C'est à la mission de sauver Harry Quebert que s'attèle Marcus Goldman, jeune écrivain : contre les évidences, contre son propre intérêt (à plus d'un titre), contre la volonté apparente de son mentor, ce « père en littérature » même qu'est pour lui l'auteur d'un immense succès. Et pourtant, en littérature comme en tout autre chose, ne faut-il savoir tuer le père ?
La vérité sur l'affaire Harry Quebert est un roman facile à lire, agréable aussi. Je ne partage pas tout à fait l'avis de ceux qui y voient un style trop « marketé » : bien sûr c'est un page turner, et peut-être même pas parmi les tous meilleurs (malgré ses nombreuses récompenses). Mais sa construction « embrassée » alternant les temps de la résolution de l'affaire elle-même, les temps auxquels elle remonte et des considérations intéressantes sur l'écriture et ce que c'est que d'être écrivain, ont exercé sur moi, un certain charme. Sans doute que d'un stricte point de vue polar on fait mieux. Que stylistiquement c'est perfectible. Mais je trouve l'exercice ambitieux et à bien des égards plutôt réussi.

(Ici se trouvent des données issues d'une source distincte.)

Lemma mom_lazy_run : SGDMomLazyUpdateDnsRspDnsImpl p weight grad mom kWriteInplace = Ok (touched (map (map fst) mom_cells) weight, touched (map (map snd) mom_cells) mom).
Proof.
  assert (∀ i r c, weight !! i = Some r → zip_with zip weight mom !! i = Some c → map fst c = r) as Hf.
  { intros i r c Hr (a & b & -> & Ha & Hb)%lookup_zip_with_Some. rewrite Hr in Ha. injection Ha as <-. apply fst_zip. by rewrite (grid_row _ _ _ _ _ Hweight Hr), (grid_row _ _ _ _ _ Hmom Hb). }
  assert (∀ i r c, mom !! i = Some r → zip_with zip weight mom !! i = Some c → map snd c = r) as Hf'.
  { intros i r c Hr (a & b & -> & Ha & Hb)%lookup_zip_with_Some. rewrite Hr in Hb. injection Hb as <-. apply snd_zip. by rewrite (grid_row _ _ _ _ _ Hweight Ha), (grid_row _ _ _ _ _ Hmom Hr). }
  unfold SGDMomLazyUpdateDnsRspDnsImpl. rewrite (storage_initialized_ok _ (proj1 Hgrad)). rstep. rewrite (bool_decide_eq_false_2 (kWriteInplace = kNullOp)), orb_false_r by done.
  rewrite negb_involutive. destruct (Nat.eqb_spec (length (rsp_idx grad)) 0) as [E|E].
  { apply nil_length_inv in E. assert (∀ new old, touched new old = old) as Ht; [|by rewrite !Ht]. intros new old. unfold touched. rewrite E. apply list_eq. intros i. rewrite list_lookup_imap.
    by destruct (old !! i). }
  rewrite bool_decide_eq_true_2 by done. rewrite (grid_nonempty n w weight), (grid_nonempty n w mom) by done. do 3 chk. rewrite (zip_cells_ok n w) by done. rstep.
  rewrite (lazy_launch_ok n w _ (zip_cells_grid n w _ _ Hweight Hmom) grad Hgrad Hrows (proj2 Hwidth)). rstep.
  rewrite (touched_map fst weight Hf), (touched_map snd mom Hf'); [done|by destruct Hmom|by destruct Hweight].
Qed.
End sgd_mom.
(* ===== verification/LocalStoreSpec.v ===== *)
(** * The local key-value store implements a map

    First the grouping of a call's values by key: what [GroupKVPairs] of
    src/src/kvstore/kvstore_local.h returns.  Then a store of dense arrays is shown to
    implement a map from keys to values: pushes add up and update, pulls copy out. *)

From Stdlib Require Import SpecFloat.
From stdpp Require Import sorting.
From S2P Require Import Prelude StdAlgo Floats Sparse Command NDArray SparseOps Comm KVStoreLocal.
Local Open Scope Z_scope.

(** ** Grouping *)
Section Grouping.
Context {V : Type}.

(** One more pair: it joins the last group when that has its key. *)
Definition group_snoc (r : list (Z * list V)) (k : Z) (v : V) : list (Z * list V) :=
  match last r with
  | Some (k', g) => if k =? k' then take (length r - 1) r ++ [(k', g ++ [v])] else r ++ [(k, [v])]
  | None => [(k, [v])]
  end.
Definition group_of (l : list (Z * V)) : list (Z * list V) := foldl (fun r p => group_snoc r p.1 p.2) [] l.
Definition flatten (r : list (Z * list V)) : list (Z * V) := mjoin ((fun p => (pair p.1) <$> p.2) <$> r).

Lemma group_of_snoc l k v : group_of (l ++ [(k, v)]) = group_snoc (group_of l) k v.
Proof. unfold group_of. by rewrite foldl_snoc. Qed.

Lemma flatten_app r1 r2 : flatten (r1 ++ r2) = flatten r1 ++ flatten r2.
Proof. unfold flatten. by rewrite fmap_app, join_app. Qed.

Lemma flatten_snoc r k v : flatten (group_snoc r k v) = flatten r ++ [(k, v)].
Proof.
  unfold group_snoc. destruct (last r) as [[k' g]|] eqn:E; [|by apply last_None in E as ->].
  apply last_Some in E as [r' ->]. destruct (Z.eqb_spec k k') as [->|].
  - rewrite length_app, take_app_length' by (cbn; lia). rewrite !flatten_app, <- (assoc_L (++)). f_equal.
    unfold flatten. cbn. rewrite !app_nil_r, fmap_app. done.
  - by rewrite flatten_app.
Qed.

(** Grouping neither loses nor adds a pair, and every group has an element. *)
Lemma flatten_group l : flatten (group_of l) = l.
Proof. induction l as [|[k v] l IH] using rev_ind; [done|]. by rewrite group_of_snoc, flatten_snoc, IH. Qed.

Lemma group_nonempty l : Forall (fun p => p.2 ≠ []) (group_of l).
Proof.
  induction l as [|[k v] l IH] using rev_ind; [constructor|]. rewrite group_of_snoc. unfold group_snoc.
  destruct (last (group_of l)) as [[k' g]|] eqn:E; [|by repeat constructor]. destruct (k =? k').
  - apply Forall_app. split; [by apply Forall_take|]. repeat constructor. cbn. by destruct g.
  - apply Forall_app. split; [done|by repeat constructor].
Qed.

(** The groups of a sorted list have increasing keys. *)
Lemma group_sorted l : StronglySorted Z.le l.*1 → StronglySorted Z.lt (group_of l).*1.
Proof.
  induction l as [|[k v] l IH] using rev_ind; [constructor|]. intros Hs. rewrite fmap_app in Hs. apply StronglySorted_app in Hs as (Hle & Hs & _).
  specialize (IH Hs). rewrite group_of_snoc. unfold group_snoc. destruct (last (group_of l)) as [[k' g]|] eqn:E; [|by repeat constructor].
  apply last_Some in E as [r' E]. destruct (Z.eqb_spec k k') as [->|Hne].
  - rewrite E in IH |- *. rewrite length_app, take_app_length' by (cbn; lia). by rewrite fmap_app in *.
  - rewrite fmap_app. apply StronglySorted_app. split; [|split; [done|by repeat constructor]]. intros x y Hx Hy. apply list_elem_of_singleton in Hy as ->. cbn.
    assert (∀ z, z ∈ (group_of l).*1 → z ≤ k) as Hz.
    { intros z ([z' gz] & -> & Hz)%list_elem_of_fmap. pose proof (group_nonempty l) as Hn. rewrite Forall_forall in Hn. specialize (Hn _ Hz). destruct gz as [|v0 gz]; [done|].
      apply (Hle z' k); [|by left]. apply list_elem_of_fmap. exists (z', v0). split; [done|]. rewrite <- (flatten_group l). unfold flatten. apply list_elem_of_join.
      exists ((pair z') <$> (v0 :: gz)). split; [by left|]. apply list_elem_of_fmap. by exists (z', v0 :: gz). }
    assert (k' ≤ k) by (apply Hz; rewrite E, fmap_app; set_solver). specialize (Hz x Hx). destruct (decide (x = k)) as [->|]; [|lia].
    rewrite E, fmap_app in IH, Hx. apply StronglySorted_app in IH as (Hlt & _). apply elem_of_app in Hx as [Hx|Hx%list_elem_of_singleton]; [|cbn in Hx; congruence].
    specialize (Hlt _ k' Hx ltac:(by left)). lia.
Qed.

(** A group holds exactly the values of its key. *)
Lemma flatten_elem r k v : (k, v) ∈ flatten r ↔ ∃ g, (k, g) ∈ r ∧ v ∈ g.
Proof.
  unfold flatten. rewrite list_elem_of_join. setoid_rewrite list_elem_of_fmap. split.
  - intros (l & Hl & ([k' g] & -> & Hr)). apply list_elem_of_fmap in Hl as (v' & E & Hv). cbn in E. simplify_eq. eauto.
  - intros (g & Hr & Hv). exists (pair k <$> g). split; [by apply list_elem_of_fmap; exists v|]. by exists (k, g).
Qed.
Lemma SetKeyType_ok σ U s : Inv σ U s → ∃ s', SetKeyType kIntKey s = Ok (tt, s') ∧ Inv σ U s'.
Proof.
  intros HI. pose proof (i_type _ _ _ HI) as Ht. unfold SetKeyType. rewrite gets_bind. destruct (decide (key_type_ s = kUndefinedKey)) as [E|E].
  - rewrite bool_decide_eq_true_2 by done. exists (set_key_type kIntKey s). split; [done|]. by apply (Inv_same _ _ s).
  - rewrite bool_decide_eq_false_2 by done. exists s. split; [|done]. cbn. unfold mbind, st_bind. cbn. rewrite gets_bind || idtac. unfold gets, ensure, lift. cbn. rewrite bool_decide_eq_true_2; [done|]. by destruct (key_type_ s).
Qed.

(** A call that groups its values runs its body on the groups of [call_groups]. *)
Lemma grouped_call {B} (is_valid : Z → array → lst bool) ok (f : B → Z * list nat → option B) (I : B → KVStoreLocal → Prop) (body : Z * list array → lst unit) keys vals b b' s :
  (∀ k v s, I b s → ∃ s', is_valid k v s = Ok (ok k v, s') ∧ I b s') → (∀ k n, ok k (dns n) = true) →
  (∀ b b' k g s, I b s → f b (k, g) = Some b' → ∃ s', body (k, dns <$> g) s = Ok (tt, s') ∧ I b' s') →
  args_ok keys vals = true → foldO f b (call_groups sort keys vals) = Some b' → I b s →
  ∃ s', (r ← GroupKVPairs sort keys (dns <$> vals) is_valid; for_each body (zip r.1 r.2)) s = Ok (tt, s') ∧ I b' s'.
Proof.
  intros Hvalid Hok Hstep Hargs Hf HI. unfold args_ok in Hargs. apply andb_prop in Hargs as [[H1 H2]%andb_prop H3]. apply negb_true_iff, Nat.eqb_neq in H1. apply Nat.eqb_eq in H2.
  destruct (GroupKVPairs_ok sort sort_perm sort_sorted is_valid ok (fun _ => True) (I b) (fun k v s _ => Hvalid k v s) keys (dns <$> vals) s) as (s1 & E & HI1); [by destruct keys|by rewrite length_fmap| |by apply Forall_true|done|].
  { apply Forall_forall. intros k Hk. rewrite List.forallb_forall in H3. apply list_elem_of_In, H3, andb_prop in Hk as [Hk1 Hk2]. lia. }
  rewrite (st_bind_Ok _ _ _ _ _ E). cbn [fst snd]. rewrite zip_fst_snd, groups_map by done. rewrite for_each_fmap.
  apply (foldO_loop f _ I) with (b := b); [|done|done]. intros b1 b2 [k g] s2 HI2 Hf2. by apply (Hstep b1 b2).
Qed.

Lemma init_loop_ok U values keys : ∀ vals o σ σ' s, length keys = length vals → (∀ i a, vals !! i = Some a → values !! (o + i)%nat = Some (dns a)) →
  Inv σ U s → foldO (abs_init U) σ (zip keys vals) = Some σ' →
  ∃ s', for_each (fun '(i, key) =>
    l ← gets local_;
    ensure (negb (bool_decide (is_Some (l !! key)))) "duplicate init of key";;
    v ← lift (rd values i);
    b ← on_comm (array_copy v);
    modify (fun s => set_local (<[key := b]> (local_ s)) s);;
    x ← on_comm (c_read v);
    on_comm (Comm_Init key (contents_shape x) (contents_dtype x))) (zip (seq o (length keys)) keys) s = Ok (tt, s') ∧ Inv σ' U s'.
Proof.
  induction keys as [|k keys IH]; intros [|a vals] o σ σ' s Hl Hv HI Hf; try done; cbn [zip zip_with foldO] in Hf; [injection Hf as <-; by exists s|].
  destruct (abs_init U σ (k, a)) as [σ1|] eqn:E; [|done]. cbn [mbind option_bind] in Hf. destruct (init_one_ok σ σ1 U s k a values o HI E) as (s1 & E1 & HI1); [rewrite <- (Hv 0%nat a eq_refl); f_equal; lia|].
  destruct (IH vals (S o) σ1 σ' s1) as (s2 & E2 & HI2); [by injection Hl| |done|done|].
  { intros i b Hb. rewrite <- (Hv (S i) b Hb). f_equal. lia. }
  exists s2. split; [|done]. cbn [length seq zip zip_with for_each]. rewrite (st_bind_Ok _ _ s tt s1); [exact E2|exact E1].
Qed.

Et puis, pour ceux qui s'ennuieraient tout de même en le lisant, pourquoi ne pas essayer de le faire résonner d'un point de vue psychanalytique : Ici, la proposition de Dicker est assez intéressante. Je n'ai jamais été séduit par cette théorie de la nécessité de tuer le père (qui m'arrange d'ailleurs de moins en moins, avec trois meurtriers en puissance sous mon toit). Elle est violente dans la forme comme dans le fond. Et même en admettant qu'on doive l'entendre uniquement symboliquement (ce qui n'élimine pas forcément la question de la violence ; les violences symboliques peuvent être aussi dévastatrices que les violences physiques), s'il faut tuer le père, quelle partie faut-il tuer sans risquer de tuer l'homme d'amour, de conseils, d'éducation, de soutien, de lutte (pour assurer la sécurité de son enfant) ? Et ne risque-t-on pas, à chercher à devenir un homme « contre », de jeter son père avec l'eau du bain paternel ?
Goethe aurait dit que l'« on est adulte quand on a pardonné à ses parents ». Finalement, comme le propose Joël Dicker dans ce roman, tout l'affaire du passage à l'autonomie n'est-elle pas, non pas de tuer le père, mais de le sauver ?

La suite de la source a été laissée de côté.